— THE TASK —
Reproduce the listing verbatim through the line with "it and the pages".

— DATA SUPPLIED —
(* ===== verification/Merge.v ===== *)
(** * Merging the segments of a level (src/segment/merge.c)

    The dictionaries of the sources are merged term by term, the postings of each
    term are merged by CTID and renumbered through the merged document map, and the
    result is written as one segment of the next level; the metapage is switched to
    it and the pages of the sources are freed.

    A source's reader is a pointer that the term cursor, the posting cursors and the
    document pass share: the readers are state, an array indexed by source.  The
    storage changes while the merge writes, so every read names the storage it reads. *)
From S2P Require Import Prelude Postgres Fieldnorm SegmentFormat Compression Storage SegmentIO.
From S2P Require Import Docmap SegmentScan ScanFacts Memtable SegmentWrite Metapage.

(** ** Data *)

(** [current_term] is the C string; the reader is in the array of readers. *)
Record TpMergeSource := mkMergeSource {
  ms_current_idx : Z;
  ms_num_terms : Z;
  ms_current_term : list byte;
  ms_current_entry : TpDictEntry;
  ms_exhausted : bool;
  ms_string_offsets : list Z;
}.

Record TpTermSegmentRef := mkTermSegmentRef {
  sr_segment_idx : Z;
  sr_entry : TpDictEntry;
}.

Record TpMergedTerm := mkMergedTerm {
  mt_term : list byte;
  mt_segment_refs : list TpTermSegmentRef;
}.

Record TpMergePostingInfo := mkMergePosting {
  mp_ctid : ItemPointerData;
  mp_old_doc_id : Z;
  mp_frequency : Z;
  mp_fieldnorm : Z;
}.

Record TpPostingMergeSource := mkPostingSource {
  ps_source_idx : Z;
  ps_current : TpMergePostingInfo;
  ps_exhausted : bool;
  ps_skip_index_offset : Z;
  ps_block_count : Z;
  ps_current_block : Z;
  ps_current_in_block : Z;
  ps_skip_entry : TpSkipEntry;
  ps_block_postings : list TpBlockPosting;
}.

Record CollectedPosting := mkCollected {
  cp_ctid : ItemPointerData;
  cp_source_idx : Z;
  cp_old_doc_id : Z;
  cp_frequency : Z;
  cp_fieldnorm : Z;
  cp_tenant_id : Z;
}.

Abbreviation readers := (list TpSegmentReader).

(** A computation with the reader of source [i]. *)
Definition on_source {A} (i : Z) (m : rst TpSegmentReader A) : rst readers A := fun rs =>
  match zget rs i with
  | Some r => match m r with
              | Ok (a, r') => Ok (a, <[Z.to_nat i := r']> rs)
              | Err e => Err e
              end
  | None => Err OUT_OF_BOUNDS_ACCESS
  end.

Section Merge.
Context `{PgLayout} `{FreeSpaceMap} `{ItemPointerOps} `{QSort} `{HashSeq}.

Section Reading.
Context (st : Storage).
#[local] Instance access : SegmentAccess TpSegmentReader := reader_access st.
Abbreviation R := (rst TpSegmentReader).

(** ** Terms *)

Definition merge_read_term_at_index (source : TpMergeSource) (index : Z) : R (list byte) :=
  header ← rst_gets sheader;
  offset ← rst_lift (zread (ms_string_offsets source) index);
  let string_offset := u32 (strings_offset header + offset) in
  length ← read_u32 string_offset;
  text ← sread (u32 (string_offset + 4)) length;
  mret (c_str text).

Definition set_cursor (source : TpMergeSource) (idx : Z) (term : list byte) (entry : TpDictEntry)
    (exhausted : bool) : TpMergeSource :=
  mkMergeSource idx (ms_num_terms source) term entry exhausted (ms_string_offsets source).

Definition merge_source_advance (source : TpMergeSource) : R (bool * TpMergeSource) :=
  if ms_exhausted source then mret (false, source)
  else
    let idx := u32 (ms_current_idx source + 1) in
    if ms_num_terms source <=? idx
    then mret (false, set_cursor source idx [] (ms_current_entry source) true)
    else
      header ← rst_gets sheader;
      term ← merge_read_term_at_index source idx;
      entry ← read_dict_entry header idx;
      mret (true, set_cursor source idx term entry false).

(** [merge_source_init] on a reader that is open: [None] when there are no terms. *)
Definition merge_source_init : R (option TpMergeSource) :=
  header ← rst_gets sheader;
  let num_terms := SegmentFormat.num_terms header in
  if num_terms =? 0 then mret None
  else
    _ ← sread (dictionary_offset header) 4;
    bytes ← sread (u32 (dictionary_offset header + 4)) (u32 (4 * num_terms));
    let offsets := decode_array 4 le_value (Z.to_nat num_terms) bytes in
    '(ok, source) ← merge_source_advance
                      (mkMergeSource UINT32_MAX num_terms [] (mkDictEntry 0 0 0) false offsets);
    mret (if (ok : bool) then Some source else None).

(** The index of the smallest current term, from source [i] on. *)
Fixpoint find_min_source_from (i : Z) (min : option (Z * list byte)) (sources : list TpMergeSource)
    : option Z :=
  match sources with
  | [] => fst <$> min
  | source :: sources' =>
      let min' :=
        if ms_exhausted source then min
        else match min with
             | None => Some (i, ms_current_term source)
             | Some (_, min_term) =>
                 if strcmp (ms_current_term source) min_term <? 0
                 then Some (i, ms_current_term source) else min
             end in
      find_min_source_from (i + 1) min' sources'
  end.

Definition merge_find_min_source (sources : list TpMergeSource) : option Z :=
  find_min_source_from 0 None sources.

(** The sources that stand at the term are recorded and advanced. *)
Fixpoint collect_refs (term : list byte) (i : Z) (sources : list TpMergeSource)
    : rst readers (list TpTermSegmentRef * list TpMergeSource) :=
  match sources with
  | [] => mret ([], [])
  | source :: sources' =>
      if ms_exhausted source then
        '(refs, rest) ← collect_refs term (i + 1) sources';
        mret (refs, source :: rest)
      else if strcmp (ms_current_term source) term =? 0 then
        '(_, source1) ← on_source i (merge_source_advance source);
        '(refs, rest) ← collect_refs term (i + 1) sources';
        mret (mkTermSegmentRef i (ms_current_entry source) :: refs, source1 :: rest)
      else
        '(refs, rest) ← collect_refs term (i + 1) sources';
        mret (refs, source :: rest)
  end.

(** The N-way merge of the dictionaries. *)
Fixpoint merge_terms (fuel : nat) (sources : list TpMergeSource) : rst readers (list TpMergedTerm) :=
  match fuel with
  | O => rst_fail OUT_OF_FUEL
  | S fuel' =>
      match merge_find_min_source sources with
      | None => mret []
      | Some min_idx =>
          source ← rst_lift (zread sources min_idx);
          let term := ms_current_term source in
          '(refs, sources1) ← collect_refs term 0 sources;
          rest ← merge_terms fuel' sources1;
          mret (mkMergedTerm term refs :: rest)
      end
  end.

(** ** Postings *)

Definition merge_read_block (skip : TpSkipEntry) : R (list TpBlockPosting) :=
  if sk_flags skip =? TP_BLOCK_FLAG_DELTA then
    buf ← sread (sk_posting_offset skip) TP_MAX_COMPRESSED_BLOCK_SIZE;
    rst_lift (decompress_block (Z_of_byte <$> buf) (Z.to_nat (sk_doc_count skip)) 0)
  else
    decode_postings (sk_doc_count skip) <$> sread (sk_posting_offset skip) (sk_doc_count skip * 8).

Definition set_block (ps : TpPostingMergeSource) (current_in_block : Z) (skip : TpSkipEntry)
    (postings : list TpBlockPosting) : TpPostingMergeSource :=
  mkPostingSource (ps_source_idx ps) (ps_current ps) (ps_exhausted ps) (ps_skip_index_offset ps)
    (ps_block_count ps) (ps_current_block ps) current_in_block skip postings.

Definition set_place (ps : TpPostingMergeSource) (exhausted : bool) (block in_block : Z)
    : TpPostingMergeSource :=
  mkPostingSource (ps_source_idx ps) (ps_current ps) exhausted (ps_skip_index_offset ps)
    (ps_block_count ps) block in_block (ps_skip_entry ps) (ps_block_postings ps).

Definition posting_source_load_block (ps : TpPostingMergeSource) : R (bool * TpPostingMergeSource) :=
  if ps_block_count ps <=? ps_current_block ps then mret (false, ps)
  else
    skip ← tp_segment_read_skip_entry (mkDictEntry (ps_skip_index_offset ps) 0 0) (ps_current_block ps);
    postings ← merge_read_block skip;
    mret (true, set_block ps 0 skip postings).

Definition read_u16 (off : Z) : R Z := le_value <$> sread (u32 off) 2.

(** The CTID of a document, from the cached arrays or from the segment. *)
Definition read_ctid (doc_id : Z) : R ItemPointerData :=
  cached ← rst_gets sctids;
  match cached with
  | Some (pages, offsets) =>
      page ← rst_lift (zread pages doc_id);
      offset ← rst_lift (zread offsets doc_id);
      mret (mkItemPointer page offset)
  | None =>
      header ← rst_gets sheader;
      page ← read_u32 (ctid_pages_offset header + doc_id * 4);
      offset ← read_u16 (ctid_offsets_offset header + doc_id * 2);
      mret (mkItemPointer page offset)
  end.

Definition posting_source_convert_current (ps : TpPostingMergeSource) : R TpPostingMergeSource :=
  bp ← rst_lift (zread (ps_block_postings ps) (ps_current_in_block ps));
  ctid ← read_ctid (bp_doc_id bp);
  mret (mkPostingSource (ps_source_idx ps)
          (mkMergePosting ctid (bp_doc_id bp) (bp_frequency bp) (bp_fieldnorm bp)) (ps_exhausted ps)
          (ps_skip_index_offset ps) (ps_block_count ps) (ps_current_block ps) (ps_current_in_block ps)
          (ps_skip_entry ps) (ps_block_postings ps)).

Definition posting_source_init (source_idx : Z) (entry : TpDictEntry) : R TpPostingMergeSource :=
  let ps := mkPostingSource source_idx (mkMergePosting (mkItemPointer 0 0) 0 0 0)
              (de_block_count entry =? 0) (de_skip_index_offset entry) (de_block_count entry) 0 0
              (mkSkipEntry 0 0 0 0 0 0 0 0) [] in
  if ps_exhausted ps then mret ps
  else
    '(ok, ps1) ← posting_source_load_block ps;
    if (ok : bool) then posting_source_convert_current ps1
    else mret (set_place ps1 true (ps_current_block ps1) (ps_current_in_block ps1)).

(** [while (current_in_block >= doc_count)]: the block index grows to the count. *)
Fixpoint posting_source_next_block (fuel : nat) (ps : TpPostingMergeSource)
    : R (bool * TpPostingMergeSource) :=
  match fuel with
  | O => rst_fail OUT_OF_FUEL
  | S fuel' =>
      if sk_doc_count (ps_skip_entry ps) <=? ps_current_in_block ps then
        let ps1 := set_place ps (ps_exhausted ps) (ps_current_block ps + 1) (ps_current_in_block ps) in
        if ps_block_count ps1 <=? ps_current_block ps1
        then mret (false, set_place ps1 true (ps_current_block ps1) (ps_current_in_block ps1))
        else
          '(ok, ps2) ← posting_source_load_block ps1;
          if (ok : bool) then posting_source_next_block fuel' ps2
          else mret (false, set_place ps2 true (ps_current_block ps2) (ps_current_in_block ps2))
      else mret (true, ps)
  end.

Definition posting_source_advance (ps : TpPostingMergeSource) : R (bool * TpPostingMergeSource) :=
  if ps_exhausted ps then mret (false, ps)
  else
    let ps1 := set_place ps false (ps_current_block ps) (ps_current_in_block ps + 1) in
    '(ok, ps2) ← posting_source_next_block (S (S (Z.to_nat (ps_block_count ps)))) ps1;
    if negb ok then mret (false, ps2)
    else ps3 ← posting_source_convert_current ps2; mret (true, ps3).

(** The index of the smallest current CTID, from posting source [i] on. *)
Fixpoint find_min_posting_from (i : Z) (min : option (Z * ItemPointerData))
    (sources : list TpPostingMergeSource) : option Z :=
  match sources with
  | [] => fst <$> min
  | ps :: sources' =>
      let ctid := mp_ctid (ps_current ps) in
      let min' :=
        if ps_exhausted ps then min
        else match min with
             | None => Some (i, ctid)
             | Some (_, min_ctid) =>
                 if ItemPointerCompare ctid min_ctid <? 0 then Some (i, ctid) else min
             end in
      find_min_posting_from (i + 1) min' sources'
  end.

Definition find_min_posting_source (sources : list TpPostingMergeSource) : option Z :=
  find_min_posting_from 0 None sources.

Fixpoint init_posting_sources (refs : list TpTermSegmentRef) : rst readers (list TpPostingMergeSource) :=
  match refs with
  | [] => mret []
  | ref :: refs' =>
      ps ← on_source (sr_segment_idx ref) (posting_source_init (sr_segment_idx ref) (sr_entry ref));
      rest ← init_posting_sources refs';
      mret (ps :: rest)
  end.

(** Find the minimum, collect, advance. *)
Fixpoint collect_loop (fuel : nat) (psources : list TpPostingMergeSource)
    : rst readers (list CollectedPosting) :=
  match fuel with
  | O => rst_fail OUT_OF_FUEL
  | S fuel' =>
      match find_min_posting_source psources with
      | None => mret []
      | Some min_idx =>
          ps ← rst_lift (zread psources min_idx);
          let cur := ps_current ps in
          tenant ← on_source (ps_source_idx ps) (stenant_id (mp_old_doc_id cur));
          '(_, ps1) ← on_source (ps_source_idx ps) (posting_source_advance ps);
          rest ← collect_loop fuel' (<[Z.to_nat min_idx := ps1]> psources);
          mret (mkCollected (mp_ctid cur) (ps_source_idx ps) (mp_old_doc_id cur) (mp_frequency cur)
                  (mp_fieldnorm cur) tenant :: rest)
      end
  end.

(** At most 255 postings in a block. *)
Definition postings_bound (refs : list TpTermSegmentRef) : nat :=
  S (foldr (fun ref n => (256 * Z.to_nat (de_block_count (sr_entry ref)) + n)%nat) 0%nat refs).

Definition collect_term_postings (term : TpMergedTerm) : rst readers (list CollectedPosting) :=
  psources ← init_posting_sources (mt_segment_refs term);
  collect_loop (postings_bound (mt_segment_refs term)) psources.

(** ** Documents *)

Definition load_tenant_ids : R unit := fun r =>
  match tp_segment_load_tenant_ids st r with Ok r' => Ok (tt, r') | Err e => Err e end.

(** The documents [j], [j + 1], ... of a source, [n] of them. *)
Fixpoint add_source_docs (n : nat) (j : Z) (docmap : TpDocMapBuilder) : R TpDocMapBuilder :=
  match n with
  | O => mret docmap
  | S n' =>
      header ← rst_gets sheader;
      ctid ← read_ctid j;
      norm ← sread (u32 (fieldnorm_offset header + j)) 1;
      tid ← stenant_id j;
      '(_, docmap') ← rst_lift (tp_docmap_add docmap ctid (decode_fieldnorm (le_value norm)) tid);
      add_source_docs n' (j + 1) docmap'
  end.

Fixpoint add_sources (i : Z) (n : nat) (docmap : TpDocMapBuilder) : rst readers TpDocMapBuilder :=
  match n with
  | O => mret docmap
  | S n' =>
      header ← on_source i (rst_gets sheader);
      docmap' ←
        (if ctid_pages_offset header =? 0 then mret docmap
         else
           _ ← on_source i load_tenant_ids;
           on_source i (add_source_docs (Z.to_nat (SegmentFormat.num_docs header)) 0 docmap));
      add_sources (i + 1) n' docmap'
  end.

Fixpoint map_source_docs (n : nat) (j : Z) (docmap : TpDocMapBuilder) : R (list Z) :=
  match n with
  | O => mret []
  | S n' =>
      ctid ← read_ctid j;
      rest ← map_source_docs n' (j + 1) docmap;
      mret (tp_docmap_lookup docmap ctid :: rest)
  end.

(** [old_to_new], an array for each source. *)
Fixpoint map_sources (i : Z) (n : nat) (docmap : TpDocMapBuilder) : rst readers (list (list Z)) :=
  match n with
  | O => mret []
  | S n' =>
      header ← on_source i (rst_gets sheader);
      new_ids ←
        (if ctid_pages_offset header =? 0 then mret []
         else on_source i (map_source_docs (Z.to_nat (SegmentFormat.num_docs header)) 0 docmap));
      rest ← map_sources (i + 1) n' docmap;
      mret (new_ids :: rest)
  end.

Definition build_merged_docmap (num_sources : nat) : rst readers (TpDocMapBuilder * list (list Z)) :=
  docmap ← add_sources 0 num_sources tp_docmap_create;
  let docmap := tp_docmap_finalize docmap in
  mapping ← map_sources 0 num_sources docmap;
  mret (docmap, mapping).
End Reading.
End Merge.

— WRITTEN RESPONSE —
(* ===== verification/Merge.v ===== *)
(** * Merging the segments of a level (src/segment/merge.c)

    The dictionaries of the sources are merged term by term, the postings of each
    term are merged by CTID and renumbered through the merged document map, and the
    result is written as one segment of the next level; the metapage is switched to
    it and the pages of the sources are freed.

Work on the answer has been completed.